このセクションでは、KVM Windows virtio ドライバーのインストールプロセスを説明します。KVM virtio ドライバーは、Windows のインストール時にロードしたり、ゲストのインストール後にインストールしたりすることができます。
virtio ドライバーは、以下のいずれかの方法でゲスト仮想マシンにインストールできます。
  • 仮想マシンにアクセス可能なネットワーク上にインストールファイルをホスト
  • ドライバーインストールディスクの .iso ファイルの仮想化 CD-ROM デバイスを使用
  • CD-ROM に使用するのと同じ (指定) .ISO ファイルをマウントして USB ドライブを使用
  • 起動時に仮想化フロッピーデバイスを使用してドライバーをインストール (XP/2003 にのみ必須および推奨)

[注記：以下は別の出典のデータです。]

(* ===== verification/HttpMfa.v ===== *)
(** [boundary/http/mfa.py]: the routes of MFAControl. *)
From S2P Require Import Prelude PyText Entity Models RedisClient World Http.
From S2P Require Mfa.

Definition title : string := "Security verification could not be completed".

Record ChallengeRequest := MkChallengeRequest { cq_workflow_token : string; cq_method : MFAMethod }.
Definition ChallengeRequest_valid (p : ChallengeRequest) : bool := sized 20 512 (cq_workflow_token p).
Record ChallengeTokenRequest := MkChallengeTokenRequest { ct_challenge_token : string }.
Definition ChallengeTokenRequest_valid (p : ChallengeTokenRequest) : bool := sized 20 512 (ct_challenge_token p).
Record VerifyCodeRequest := MkVerifyCodeRequest { vc_challenge_token : string; vc_code : string }.
Definition VerifyCodeRequest_valid (p : VerifyCodeRequest) : bool :=
  sized 20 512 (vc_challenge_token p) && sized 6 32 (vc_code p).
(** [label] is ["Authenticator app"] where the body has none. *)
Record TOTPSetupRequest := MkTOTPSetupRequest { ts_workflow_token : string; ts_label : string }.
Definition TOTPSetupRequest_valid (p : TOTPSetupRequest) : bool :=
  sized 20 512 (ts_workflow_token p) && sized 1 120 (ts_label p).
Record TOTPConfirmRequest := MkTOTPConfirmRequest { tc_enrollment_token : string; tc_code : string }.
Definition TOTPConfirmRequest_valid (p : TOTPConfirmRequest) : bool :=
  sized 20 512 (tc_enrollment_token p) && matches_six_digits (tc_code p).
(** [label] is ["Passkey"] where the body has none. *)
Record PasskeyRegistrationOptionsRequest := MkPasskeyRegistrationOptionsRequest {
  kr_workflow_token : string; kr_label : string }.
Definition PasskeyRegistrationOptionsRequest_valid (p : PasskeyRegistrationOptionsRequest) : bool :=
  sized 20 512 (kr_workflow_token p) && sized 1 120 (kr_label p).
Record PasskeyAuthenticationOptionsRequest := MkPasskeyAuthenticationOptionsRequest { ka_workflow_token : option string }.
Definition PasskeyAuthenticationOptionsRequest_valid (p : PasskeyAuthenticationOptionsRequest) : bool :=
  optional (sized 20 512) (ka_workflow_token p).
Record PasskeyConfirmRequest := MkPasskeyConfirmRequest { kc_challenge_token : string; kc_credential : dict }.
Definition PasskeyConfirmRequest_valid (p : PasskeyConfirmRequest) : bool := sized 20 512 (kc_challenge_token p).
Record CollisionPasswordProofRequest := MkCollisionPasswordProofRequest { cp_workflow_token : string; cp_password : string }.
Definition CollisionPasswordProofRequest_valid (p : CollisionPasswordProofRequest) : bool :=
  sized 20 512 (cp_workflow_token p) && sized 1 128 (cp_password p).
Record FactorRevokeRequest := MkFactorRevokeRequest { fr_workflow_token : string }.
Definition FactorRevokeRequest_valid (p : FactorRevokeRequest) : bool := sized 20 512 (fr_workflow_token p).

Record MethodsResponse := MkMethodsResponse { mr_methods : list MFAMethod }.
Record ChallengeResponse := MkChallengeResponse {
  cr_challenge_token : string; cr_method : MFAMethod; cr_destination_hint : option string }.
Record CompletionResponse := MkCompletionResponse {
  cn_result : string; cn_workflow_token : option string; cn_backup_codes : list string }.
Record TOTPSetupResponse := MkTOTPSetupResponse {
  tq_enrollment_token : string; tq_provisioning_uri : string; tq_manual_secret : string }.
Record PasskeyOptionsResponse := MkPasskeyOptionsResponse { ko_challenge_token : string; ko_public_key : dict }.
Record FactorResponse := MkFactorResponse { fs_mfa_id : UUID; fs_factor_type : string; fs_label : option string }.
Record FactorsResponse := MkFactorsResponse { fl_factors : list FactorResponse }.

(** [value.result.value]. *)
Definition result_value (r : MFACompletionType) : string :=
  match r with MFA_SESSION_READY => "session_ready" | IDENTITY_LINKED => "identity_linked" end.
Definition completion_response (value : MFACompletion) : CompletionResponse :=
  MkCompletionResponse (result_value (mx_result value)) (mx_workflow_token value) (mx_backup_codes value).
(** The response models the handlers build in place. *)
Definition challenge_response (challenge : MFAChallenge) : ChallengeResponse :=
  MkChallengeResponse (mc_challenge_token challenge) (mc_method challenge) (mc_destination_hint challenge).
Definition options_response (result : PasskeyOptions) : PasskeyOptionsResponse :=
  MkPasskeyOptionsResponse (po_challenge_token result) (po_public_key result).
Definition factor_response (factor : MFAFactorSummary) : FactorResponse :=
  MkFactorResponse (ms_mfa_id factor) (ms_factor_type factor) (ms_label factor).
Definition problem {A} (request : Request) (correlation_id : UUID) (parts : Parts) : Response A :=
  problem_response title request correlation_id parts.

Section Handlers.
Context {R : Type} {RC : RedisClient R} {E : Env}.
Abbreviation M := (prog R).

Definition methods (request : Request) (workflow_token : string) : M (Response MethodsResponse) :=
  correlation_id ← request_id None;
  responding is_MFAError (problem request correlation_id)
    (Mfa.available_methods workflow_token)
    (fun values => mret (json_response 200 [] (MkMethodsResponse values))).

Definition issue_challenge (payload : ChallengeRequest) (request : Request) : M (Response ChallengeResponse) :=
  correlation_id ← request_id None;
  responding is_MFAError (problem request correlation_id)
    (Mfa.issue_challenge (cq_workflow_token payload) (cq_method payload))
    (fun challenge => mret (json_response 200 [] (challenge_response challenge))).

Definition resend_challenge (payload : ChallengeTokenRequest) (request : Request) : M (Response ChallengeResponse) :=
  correlation_id ← request_id None;
  responding is_MFAError (problem request correlation_id)
    (Mfa.resend_challenge (ct_challenge_token payload))
    (fun challenge => mret (json_response 200 [] (challenge_response challenge))).

Definition verify_challenge (payload : VerifyCodeRequest) (request : Request) (x_request_id : option string)
    : M (Response CompletionResponse) :=
  correlation_id ← request_id x_request_id;
  responding is_MFAError (problem request correlation_id)
    (Mfa.verify_challenge (vc_challenge_token payload) (vc_code payload) (Some correlation_id))
    (fun result => mret (json_response 200 [] (completion_response result))).

Definition setup_totp (payload : TOTPSetupRequest) (request : Request) : M (Response TOTPSetupResponse) :=
  correlation_id ← request_id None;
  responding is_MFAError (problem request correlation_id)
    (Mfa.setup_totp (ts_workflow_token payload) (ts_label payload))
    (fun result => mret (json_response 200 []
       (MkTOTPSetupResponse (te_enrollment_token result) (te_provisioning_uri result) (te_manual_secret result)))).

Definition confirm_totp (payload : TOTPConfirmRequest) (request : Request) (x_request_id : option string)
    : M (Response CompletionResponse) :=
  correlation_id ← request_id x_request_id;
  responding is_MFAError (problem request correlation_id)
    (Mfa.confirm_totp (tc_enrollment_token payload) (tc_code payload) (Some correlation_id))
    (fun result => mret (json_response 200 [] (completion_response result))).

Definition passkey_registration_options (payload : PasskeyRegistrationOptionsRequest) (request : Request)
    : M (Response PasskeyOptionsResponse) :=
  correlation_id ← request_id None;
  responding is_MFAError (problem request correlation_id)
    (Mfa.passkey_registration_options (kr_workflow_token payload) (kr_label payload))
    (fun result => mret (json_response 200 [] (options_response result))).

Definition confirm_passkey_registration (payload : PasskeyConfirmRequest) (request : Request)
    (x_request_id : option string) : M (Response CompletionResponse) :=
  correlation_id ← request_id x_request_id;
  responding is_MFAError (problem request correlation_id)
    (Mfa.confirm_passkey_registration (kc_challenge_token payload) (kc_credential payload) (Some correlation_id))
    (fun result => mret (json_response 200 [] (completion_response result))).

Definition passkey_authentication_options (payload : PasskeyAuthenticationOptionsRequest) (request : Request)
    : M (Response PasskeyOptionsResponse) :=
  correlation_id ← request_id None;
  responding is_MFAError (problem request correlation_id)
    (Mfa.passkey_authentication_options (ka_workflow_token payload))
    (fun result => mret (json_response 200 [] (options_response result))).

Definition verify_passkey (payload : PasskeyConfirmRequest) (request : Request) (x_request_id : option string)
    : M (Response CompletionResponse) :=
  correlation_id ← request_id x_request_id;
  responding is_MFAError (problem request correlation_id)
    (Mfa.verify_passkey (kc_challenge_token payload) (kc_credential payload) (Some correlation_id))
    (fun result => mret (json_response 200 [] (completion_response result))).

Definition prove_collision_password (payload : CollisionPasswordProofRequest) (request : Request)
    (x_request_id : option string) : M (Response CompletionResponse) :=
  correlation_id ← request_id x_request_id;
  responding is_MFAError (problem request correlation_id)
    (Mfa.prove_collision_password (cp_workflow_token payload) (cp_password payload) (Some correlation_id))
    (fun result => mret (json_response 200 [] (completion_response result))).

Definition list_factors (request : Request) (workflow_token : string) : M (Response FactorsResponse) :=
  correlation_id ← request_id None;
  responding is_MFAError (problem request correlation_id)
    (Mfa.list_factors workflow_token)
    (fun factors => mret (json_response 200 [] (MkFactorsResponse (List.map factor_response factors)))).

Definition revoke_factor (mfa_id : UUID) (payload : FactorRevokeRequest) (request : Request)
    (x_request_id : option string) : M (Response CompletionResponse) :=
  correlation_id ← request_id x_request_id;
  responding is_MFAError (problem request correlation_id)
    (Mfa.revoke_factor (fr_workflow_token payload) mfa_id (Some correlation_id))
    (fun result => mret (json_response 200 [] (completion_response result))).
End Handlers.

このガイドでは、仮想化 CD-ROM デバイスとしての準仮想化インストーラーディスクからのインストールについて説明します。
  1. ドライバーのダウンロード

    virtio-win パッケージには、サポート対象のすべての Windows ゲスト仮想マシン用の virtio ブロックおよびネットワークドライバーが含まれます。
    virtio-win パッケージをダウンロードし、ホスト上に yum コマンドでインストールします。
     # yum install virtio-win
    Windows オペレーティングシステム上でサポートされる virtio-win パッケージのリストと現行の認証済みパッケージバージョンは、windowsservercatalog.com で確認できます。
    Red Hat Enterprise Virtualization Hypervisor と Red Hat Enterprise Linux は、同じコードベース上で作成されるので、同じバージョンのドライバー (たとえば、Red Hat Enterprise Virtualization Hypervisor 3.3 と Red Hat Enterprise Linux 6.5) は両方の環境でサポートされます。
    virtio-win パッケージは、/usr/share/virtio-win/ ディレクトリーに CD-ROM イメージである virtio-win.iso をインストールします。
  2. virtio ドライバーのインストール

    virtio-win デバイスを使用する Windows ゲストを起動する場合、関連する virtio-win デバイスドライバーをこのゲストにインストールしておく必要があります。virtio-win ドライバーは Microsoft Windows インストールキットのインボックスドライバーとして提供されていないため、virtio-win ストレージデバイス (viostor/virtio-scsi) に Windows ゲストをインストールするには、インストール に、virtio-win.iso から直接か、または提供される仮想フロッピーイメージ virtio-win<version>.vfd のいずれかにより適切なドライバーを指定する必要があります。